As easily as that money was created, it can disappear. And when it does, asset valuations will be forced to revert to their former positions. The apparent gains of the last few years will be lost. Triggers like the recent sub-prime concerns will spark a wider credit contraction; Fund managers no longer want to purchase risky securitizations. That form of credit is removed from the market. The lenders and funds that rely on these securitizations incur losses. Banks reprice risk higher, raising interest rates, reducing loan amounts, and lending to fewer people. Another source of credit, risky bank loans is lost. Banks revenues are cut and they start taking losses. Now the banks are becoming really risk averse and they think twice about even lending to each other in case one of them fails, so they raise interbank interest rates. Further credit sources are lost. Money pours out of the system. All the while the companies and consumers that rely on these sources of credit begin to hurt as the credit is no longer available to them. Companies scale back expansion plans, affecting employment. Consumers (if they haven't been laid off by their companies) can no longer borrow or spend as much so lower their price expectations, and the value of consumer assets falls (especially high credit assets like houses). It is a vicious cycle of contraction that will have implications for every part of the economy.

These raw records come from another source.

(* ===== verification/JsonEncode.v ===== *)
(** * JsonEncode

    Go's [json.Marshal] of the values the program sends, and that the scanner
    of [Json] reads what it writes.  Only the empty object and objects with
    sorted keys are marshalled, so the keys of an object are a list. *)

From stdpp Require Import base tactics list strings.
From Stdlib Require Import ZArith.
From S2P Require Import Prelude.
From S2P Require Import GoStrings.
From S2P Require Import Json.

Definition hex_digit (n : nat) : ascii :=
  ascii_of_nat (if (n <? 10)%nat then 48 + n else 87 + n).

(** An ASCII byte: quotes, backslashes and control characters are escaped, and
    the characters that mean something in HTML. *)
Definition escape_ascii (c : ascii) : list ascii :=
  match nat_of_ascii c with
  | 34 | 92 => ["\"%char; c]
  | 8 => ["\"; "b"]%char
  | 12 => ["\"; "f"]%char
  | 10 => ["\"; "n"]%char
  | 13 => ["\"; "r"]%char
  | 9 => ["\"; "t"]%char
  | n =>
      if (n <? 32)%nat || Ascii.eqb c "<" || Ascii.eqb c ">" || Ascii.eqb c "&"
      then ["\"%char; "u"%char; "0"%char; "0"%char; hex_digit (n / 16); hex_digit (n mod 16)]
      else [c]
  end.

(** A rune of three bytes: the line and paragraph separators are escaped. *)
Definition escape_three (c c1 c2 : ascii) : list ascii :=
  match nat_of_ascii c, nat_of_ascii c1, nat_of_ascii c2 with
  | 226, 128, 168 => list_ascii_of_string "\u2028"
  | 226, 128, 169 => list_ascii_of_string "\u2029"
  | _, _, _ => [c; c1; c2]
  end.

Fixpoint escape (s : list ascii) : list ascii :=
  match s with
  | [] => []
  | c :: s' =>
      match rune_width s, s' with
      | Some 1%nat, _ => escape_ascii c ++ escape s'
      | Some 2%nat, c1 :: s'' => c :: c1 :: escape s''
      | Some 3%nat, c1 :: c2 :: s'' => escape_three c c1 c2 ++ escape s''
      | Some _, c1 :: c2 :: c3 :: s'' => c :: c1 :: c2 :: c3 :: escape s''
      | _, _ => list_ascii_of_string "\ufffd" ++ escape s'
      end
  end.

Definition marshal_string (s : string) : list ascii :=
  "034"%char :: escape (list_ascii_of_string s) ++ ["034"%char].

Fixpoint join_bytes (l : list (list ascii)) : list ascii :=
  match l with
  | [] => []
  | [x] => x
  | x :: l' => x ++ ","%char :: join_bytes l'
  end.

Fixpoint marshal (v : json) : list ascii :=
  match v with
  | JNull => list_ascii_of_string "null"
  | JBool b => list_ascii_of_string (if b then "true" else "false")
  | JNumber literal => list_ascii_of_string literal
  | JString s => marshal_string s
  | JArray elems => "["%char :: join_bytes (map marshal elems) ++ ["]"%char]
  | JObject fields =>
      "{"%char ::
      join_bytes (map (λ f, marshal_string f.1 ++ ":"%char :: marshal f.2) fields) ++ ["}"%char]
  end.

(** [json.Marshal] *)
Definition Marshal (v : json) : string := string_of_list_ascii (marshal v).

(** ** Reading it back *)

Definition ascii_byte (c : ascii) : bool := in_bytes 0 127 c.
Definition ascii_text (s : string) : Prop :=
  Forall (λ c, ascii_byte c = true) (list_ascii_of_string s).

Lemma scan_app s l1 l2 : steps s (l1 ++ l2) = s' ← steps s l1; steps s' l2.
Proof.
  revert s. induction l1 as [|c l1 IH]; intros s; simpl; [done|].
  by destruct (step s c); simpl.
Qed.

Lemma escape_cons c l :
  ascii_byte c = true → escape (c :: l) = escape_ascii c ++ escape l.
Proof. intros Hc. cbn [escape]. unfold rune_width. unfold ascii_byte in Hc. by rewrite Hc. Qed.

Lemma scan_escape_ascii st key lit c :
  ascii_byte c = true →
  steps (st, InString key lit) (escape_ascii c) = Some (st, InString key (rev (escape_ascii c) ++ lit)).
Proof. by destruct c as [[] [] [] [] [] [] [] []]. Qed.

Lemma unquote_escape_ascii c l :
  ascii_byte c = true → unquote (escape_ascii c ++ l) = c :: unquote l.
Proof. by destruct c as [[] [] [] [] [] [] [] []]. Qed.

Lemma scan_escape st key lit l :
  Forall (λ c, ascii_byte c = true) l →
  steps (st, InString key lit) (escape l) = Some (st, InString key (rev (escape l) ++ lit)).
Proof.
  intros Hl. revert lit. induction Hl as [|c l Hc Hl IH]; intros lit; [done|].
  rewrite (escape_cons _ _ Hc), scan_app, (scan_escape_ascii _ _ _ _ Hc). simpl.
  by rewrite IH, rev_app_distr, <- app_assoc.
Qed.

Lemma unquote_escape l : Forall (λ c, ascii_byte c = true) l → unquote (escape l) = l.
Proof.
  induction 1 as [|c l Hc Hl IH]; [done|].
  by rewrite (escape_cons _ _ Hc), (unquote_escape_ascii _ _ Hc), IH.
Qed.

Lemma scan_string st key s rest :
  ascii_text s →
  steps (st, InString key []) (escape (list_ascii_of_string s) ++ "034"%char :: rest) =
  steps (st, match key with
             | None => EndValue (JString s)
             | Some fields => EndKey fields s
             end) rest.
Proof.
  intros Hs. rewrite scan_app, (scan_escape _ _ _ _ Hs), app_nil_r.
  assert (string_value (rev (escape (list_ascii_of_string s))) = s) as Hv.
  { unfold string_value. by rewrite rev_involutive, (unquote_escape _ Hs),
      string_of_list_ascii_of_string. }
  simpl. destruct key; simpl; by rewrite Hv.
Qed.

(** A string where a value is expected. *)
Lemma scan_value_string st s rest :
  ascii_text s →
  steps (st, BeginValue) (marshal_string s ++ rest) = steps (st, EndValue (JString s)) rest.
Proof.
  intros Hs. unfold marshal_string. rewrite <- app_comm_cons, <- app_assoc.
  rewrite <- (scan_string st None s rest Hs). done.
Qed.

(** A string where a key is expected. *)
Lemma scan_key fields f st s rest :
  ascii_text s →
  steps (f :: st, BeginString fields) (marshal_string s ++ rest) =
  steps (f :: st, EndKey fields s) rest.
Proof.
  intros Hs. unfold marshal_string. rewrite <- app_comm_cons, <- app_assoc.
  rewrite <- (scan_string (f :: st) (Some fields) s rest Hs). done.
Qed.

(** ** Whole values *)

(** Values without numbers whose strings are ASCII. *)
Fixpoint ascii_json (v : json) : Prop :=
  match v with
  | JNull | JBool _ => True
  | JNumber _ => False
  | JString s => ascii_text s
  | JArray elems => foldr (λ v P, ascii_json v ∧ P) True elems
  | JObject fields => foldr (λ f P, (ascii_text f.1 ∧ ascii_json f.2) ∧ P) True fields
  end.

Fixpoint depth (v : json) : nat :=
  match v with
  | JArray elems => S (foldr (λ v n, depth v `max` n) 0 elems)
  | JObject fields => S (foldr (λ f n, depth f.2 `max` n) 0 fields)
  | _ => 0
  end%nat.

Fixpoint json_nested_ind (P : json → Prop) (Hnull : P JNull) (Hbool : ∀ b, P (JBool b))
    (Hnum : ∀ s, P (JNumber s)) (Hstr : ∀ s, P (JString s))
    (Harr : ∀ l, Forall P l → P (JArray l))
    (Hobj : ∀ l, Forall (λ f, P f.2) l → P (JObject l)) (v : json) : P v :=
  let go := json_nested_ind P Hnull Hbool Hnum Hstr Harr Hobj in
  match v with
  | JNull => Hnull
  | JBool b => Hbool b
  | JNumber s => Hnum s
  | JString s => Hstr s
  | JArray l => Harr l ((fix all (l : list json) : Forall P l :=
      match l with
      | [] => List.Forall_nil _
      | v :: l' => List.Forall_cons _ _ _ (go v) (all l')
      end) l)
  | JObject l => Hobj l ((fix all (l : list (string * json)) : Forall (λ f, P f.2) l :=
      match l with
      | [] => List.Forall_nil _
      | f :: l' => List.Forall_cons (λ f, P f.2) f _ (go f.2) (all l')
      end) l)
  end.

(** The scanner reads the value [v] wherever a value is expected. *)
Definition scans (v : json) : Prop := ∀ st rest,
  ascii_json v → (length st + depth v ≤ maxNestingDepth)%nat →
  steps (st, BeginValue) (marshal v ++ rest) = steps (st, EndValue v) rest.

Lemma marshal_head v : ascii_json v → ∃ c l, marshal v = c :: l ∧
  json_space c = false ∧ c ≠ "]"%char.
Proof. destruct v as [|[]| | | |]; try done; eexists _, _; (split; [reflexivity|done]). Qed.

Lemma scan_elems st acc v l rest :
  Forall scans (v :: l) → foldr (λ v P, ascii_json v ∧ P) True (v :: l) →
  (length (InArray acc :: st) + foldr (λ v n, depth v `max` n) 0 (v :: l) ≤ maxNestingDepth)%nat →
  steps (InArray acc :: st, BeginValue) (join_bytes (map marshal (v :: l)) ++ "]"%char :: rest) =
  steps (st, EndValue (JArray (rev acc ++ v :: l))) rest.
Proof.
  revert acc v. induction l as [|v' l IH]; intros acc v [Hv Hl]%Forall_cons [Ha Hal] Hd;
    cbn [foldr] in Hd.
  - cbn [map join_bytes]. rewrite Hv by (done || lia). simpl. done.
  - change (join_bytes (map marshal (v :: v' :: l)))
      with (marshal v ++ ","%char :: join_bytes (map marshal (v' :: l))).
    rewrite <- app_assoc, Hv by (done || lia).
    trans (steps (InArray (v :: acc) :: st, BeginValue)
             (join_bytes (map marshal (v' :: l)) ++ "]"%char :: rest)); [done|].
    rewrite IH; [by simpl; rewrite <- app_assoc|done|done|cbn [foldr length] in *; lia].
Qed.

(** The frame holds stale fields while a key is read. *)
Lemma scan_field st f acc0 acc k0 rest :
  scans f.2 → ascii_text f.1 → ascii_json f.2 →
  (S (length st) + depth f.2 ≤ maxNestingDepth)%nat →
  steps (InObject acc0 k0 :: st, BeginString acc)
    ((marshal_string f.1 ++ ":"%char :: marshal f.2) ++ rest) =
  steps (InObject acc f.1 :: st, EndValue f.2) rest.
Proof.
  intros Hf Hk Hv Hd. rewrite <- app_assoc, (scan_key _ _ _ _ _ Hk).
  rewrite <- (Hf (InObject acc f.1 :: st) rest) by (done || simpl; lia). done.
Qed.

Definition marshal_field (f : string * json) : list ascii :=
  marshal_string f.1 ++ ":"%char :: marshal f.2.

Lemma scan_fields st acc0 acc f l rest k0 :
  Forall (λ f, scans f.2) (f :: l) →
  foldr (λ f P, (ascii_text f.1 ∧ ascii_json f.2) ∧ P) True (f :: l) →
  (S (length st) + foldr (λ f n, depth f.2 `max` n) 0 (f :: l) ≤ maxNestingDepth)%nat →
  steps (InObject acc0 k0 :: st, BeginString acc)
    (join_bytes (map marshal_field (f :: l)) ++ "}"%char :: rest) =
  steps (st, EndValue (JObject (rev acc ++ f :: l))) rest.
Proof.
  revert acc0 acc f k0.
  induction l as [|f' l IH]; intros acc0 acc f k0 [Hf Hl]%Forall_cons [[Hk Ha] Hal] Hd;
    cbn [foldr] in Hd.
  - cbn [map join_bytes]. unfold marshal_field. rewrite scan_field by (done || lia).
    simpl. by destruct f.
  - change (join_bytes (map marshal_field (f :: f' :: l)))
      with (marshal_field f ++ ","%char :: join_bytes (map marshal_field (f' :: l))).
    rewrite <- app_assoc. unfold marshal_field at 1. rewrite scan_field by (done || lia).
    trans (steps (InObject acc f.1 :: st, BeginString ((f.1, f.2) :: acc))
             (join_bytes (map marshal_field (f' :: l)) ++ "}"%char :: rest)); [done|].
    rewrite IH; [|done|done|cbn [foldr length] in *; lia]. destruct f. simpl. by rewrite <- app_assoc.
Qed.

Lemma push_Some f m st :
  (length st < maxNestingDepth)%nat → push f m st = Some (f :: st, m).
Proof.
  intros Hd. unfold push. destruct (_ <=? _)%nat eqn:Hm; [done|].
  apply Nat.leb_gt in Hm. cbn [length] in Hm. lia.
Qed.

Lemma open_array st rest :
  (length st < maxNestingDepth)%nat →
  steps (st, BeginValue) ("["%char :: rest) = steps (InArray [] :: st, BeginValueOrEmpty) rest.
Proof.
  intros Hd. cbn [steps]. change (step (st, BeginValue) "["%char)
    with (push (InArray []) BeginValueOrEmpty st).
  by rewrite push_Some.
Qed.

Lemma open_object st rest :
  (length st < maxNestingDepth)%nat →
  steps (st, BeginValue) ("{"%char :: rest) = steps (InObject [] "" :: st, BeginStringOrEmpty) rest.
Proof.
  intros Hd. cbn [steps]. change (step (st, BeginValue) "{"%char)
    with (push (InObject [] "") BeginStringOrEmpty st).
  by rewrite push_Some.
Qed.

Lemma marshal_elems_head v l :
  ascii_json v → ∃ c bs, join_bytes (map marshal (v :: l)) = c :: bs ∧ json_space c = false ∧
    c ≠ "]"%char.
Proof.
  intros (c & bs & Hm & ? & ?)%marshal_head. destruct l; cbn [map join_bytes]; rewrite Hm; eauto.
Qed.

Lemma begin_elems st c bs :
  json_space c = false → c ≠ "]"%char →
  steps (InArray [] :: st, BeginValueOrEmpty) (c :: bs) =
  steps (InArray [] :: st, BeginValue) (c :: bs).
Proof.
  intros Hsp Hbr. cbn [steps].
  assert (step (InArray [] :: st, BeginValueOrEmpty) c = begin_value (InArray [] :: st) c) as ->;
    [|done].
  transitivity (if json_space c then Some (InArray [] :: st, BeginValueOrEmpty)
    else begin_value (InArray [] :: st) c); [|by rewrite Hsp].
  by destruct c as [[] [] [] [] [] [] [] []].
Qed.

Lemma scan_marshal v : scans v.
Proof.
  induction v as [|b|s|s|l Hl|l Hl] using json_nested_ind; intros st rest Ha Hd;
    [done|by destruct b|done|by apply scan_value_string|..];
    cbn [marshal depth] in *; rewrite <- app_comm_cons, <- app_assoc; cbn [app].
  - rewrite open_array by lia. destruct l as [|v l]; [done|].
    destruct (marshal_elems_head v l (proj1 Ha)) as (c & bs & Hc & Hsp & Hbr).
    pose proof (scan_elems st [] v l rest Hl Ha ltac:(cbn [length]; lia)) as Hscan.
    rewrite Hc, <- app_comm_cons in *. by rewrite begin_elems.
  - rewrite open_object by lia. destruct l as [|f l]; [done|].
    pose proof (scan_fields st [] [] f l rest "" Hl Ha ltac:(lia)) as Hscan.
    cbn [rev app] in Hscan. rewrite <- Hscan. by destruct l.
Qed.

Lemma marshal_parse (v : json) :
  ascii_json v → (depth v ≤ maxNestingDepth)%nat → parse (Marshal v) = Some v.
Proof.
  intros Ha Hd. unfold parse, Marshal. rewrite list_ascii_of_string_of_list_ascii.
  by rewrite (scan_marshal v [] [" "%char] Ha Hd).
Qed.

(** Marshalled values are read back: a value without numbers, whose strings
    are ASCII and which is nested no deeper than the scanner allows, is
    parsed from its encoding. *)
Theorem Marshal_round_trip (v : json) :
  ascii_json v → (depth v ≤ maxNestingDepth)%nat → parse (Marshal v) = Some v.
Proof. apply marshal_parse. Qed.

(** An object with text that needs escaping. *)
Definition example_json : json :=
  JArray [JObject [("op", JString "add"); ("value", JObject [])];
          JObject [("a<b", JString (String "034" "x\y")); ("n", JNull)]].

Theorem Marshal_round_trip_witness : parse (Marshal example_json) = Some example_json.
Proof.
  apply (Marshal_round_trip example_json).
  - repeat constructor.
  - by_decide.
Defined.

When will it all happen? When will we step off this cliff? Well, it has already started, the current market volatility will continue for another several weeks or months at most. But eventually a tipping point will be reached, the market will be spooked and will plummet by a degree that makes recent losses look like nothing. Since February this year I have been predicting a crash around October, and I hold to that. I hope you're holding on to something too, because this is going to hurt.